Final exam details
Final Report Requirements
The goal of the
final presentation is to continue to work on the selected AI system (i.e. an AI-product and or an AI-based service) used in healthcare, and finish the evaluation process.
Scope
The report must be delivered using the same google slides presentation. The new part must be min minimum of 8-10 min long, including references (included in notes of slides) — estimated 4-5 slides The FINAL report should cover the following 5 points:
1. Identify any CLAIMS made by the producer of the AI system
According to the definition provided by Brundage et al. (2020, p.65) “Claims are assertions put forward for general acceptance. They’re typically statements about a property of the system or some subsystem. Claims asserted as true without justification are assumptions, and claims supporting an argument are subclaims.” Furthermore “AI developers regularly make claims regarding the properties of AI systems they develop as well as their associated societal consequences. Claims related to AI development might include, e.g.:
We will adhere to the data usage protocols we have specified;
The cloud services on which our AI systems run are secure;
We will evaluate risks and benefits of publishing AI systems in partnership with appropriately qualified third parties;
We will not create or sell AI systems that are intended to cause harm;
We will assess and report any harmful societal impacts of AI systems that we build; and
Broadly, we will act in a way that aligns with society’s interests.”(Brundage et al., 2020, p.64)

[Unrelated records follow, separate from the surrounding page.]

(** X8: an open breaker rejects every call of a sequence in which each
    call arrives before the recovery timeout has passed: no call invokes its
    function, each raises the breaker-open error, and the breaker is left as
    it was. *)
Theorem open_breaker_rejects_all (cb : CircuitBreaker) (events : list (Q * call_outcome * Q)) :
  _state cb = OPEN ->
  Forall (within_recovery cb) events ->
  fst (calls cb events) = cb
  /\ Forall (fun c => invoked c = false /\ outcome c = Raises breaker_open)
            (snd (calls cb events)).
Proof.
  intros Hs. induction 1 as [|[[now func] nf] events Hw _ IH]; simpl.
  - split; [reflexivity | constructor].
  - assert (Hc : call cb now func nf
                 = {| after := cb; outcome := Raises breaker_open; invoked := false |}).
    { unfold call, gate_call. rewrite Hs. unfold within_recovery in Hw. simpl in Hw.
      destruct (Qlt_le_dec _ _); [contradiction | reflexivity]. }
    rewrite Hc. simpl. destruct (calls cb events) as [cb' cs]. simpl in *.
    destruct IH as [-> IH]. split; [reflexivity|]. constructor; [now split | exact IH].
Qed.

Lemma open_breaker_rejects_all_witness :
  fst (calls opened [(4%Q, Returns PyNone, 4%Q); (30%Q, Returns PyNone, 30%Q)]) = opened
  /\ Forall (fun c => invoked c = false /\ outcome c = Raises breaker_open)
            (snd (calls opened [(4%Q, Returns PyNone, 4%Q); (30%Q, Returns PyNone, 30%Q)])).
Proof.
  apply (open_breaker_rejects_all opened); [reflexivity|].
  repeat constructor; unfold within_recovery; simpl; discriminate.
Defined.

2. Develop of an evidence base
Following Brundage et al. (2020), this step consists of reviewing and creating an evidence base to verify/support any claims made by producers of the AI system and other relevant stakeholders:
“Evidence serves as the basis for justification of a claim. Sources of evidence can include the design, the development process, prior experience, testing, or formal analysis” (Brundage et al., 2020, p.65) and “Arguments link evidence to a claim, which can be deterministic, probabilistic, or qualitative. They consist of “statements indicating the general ways of arguing being applied in a particular case and implicitly relied on and whose trustworthiness is well established” [144], together with validation of any scientific laws used. In an engineering context, arguments should be explicit” (Brundage et al. 2020, p.65)
NOTE:You can for example use the “helping hand” from the Claims, Arguments, and Evidence (CAE) framework (Adelard LLP, 2020)
3. Map Ethical issues to Trustworthy AI Areas of Investigation
The basic idea of the process in this step is to identify from the list of ethical issues which areas require inspection. Therefore map Ethical issues to some or all of the seven requirements for trustworthy AI:
– Human agency and oversight,
– Technical robustness and safety,
– Privacy and data governance,
– Transparency,
– Diversity, non-discrimination and fairness,
– Societal and environmental wellbeing
– Accountability
(High-Level Expert Group on Artificial Intelligence, 2019, p.14)
4. Use the ALTAI web tool to answer the questions for the corresponding areas of trustworthy AI that you have mapped
5. Critically evaluate the result of the ALTAI assessment if it is relevant for the use case you have chosen. Motivate your analysis.
Grading
Each team receives 0-5 points for the final report.To pass the course you need to receive at least one point for both the mid-term and the final report and have a total of at least 3 points.The points will then be translated into a grade (more points = better grade).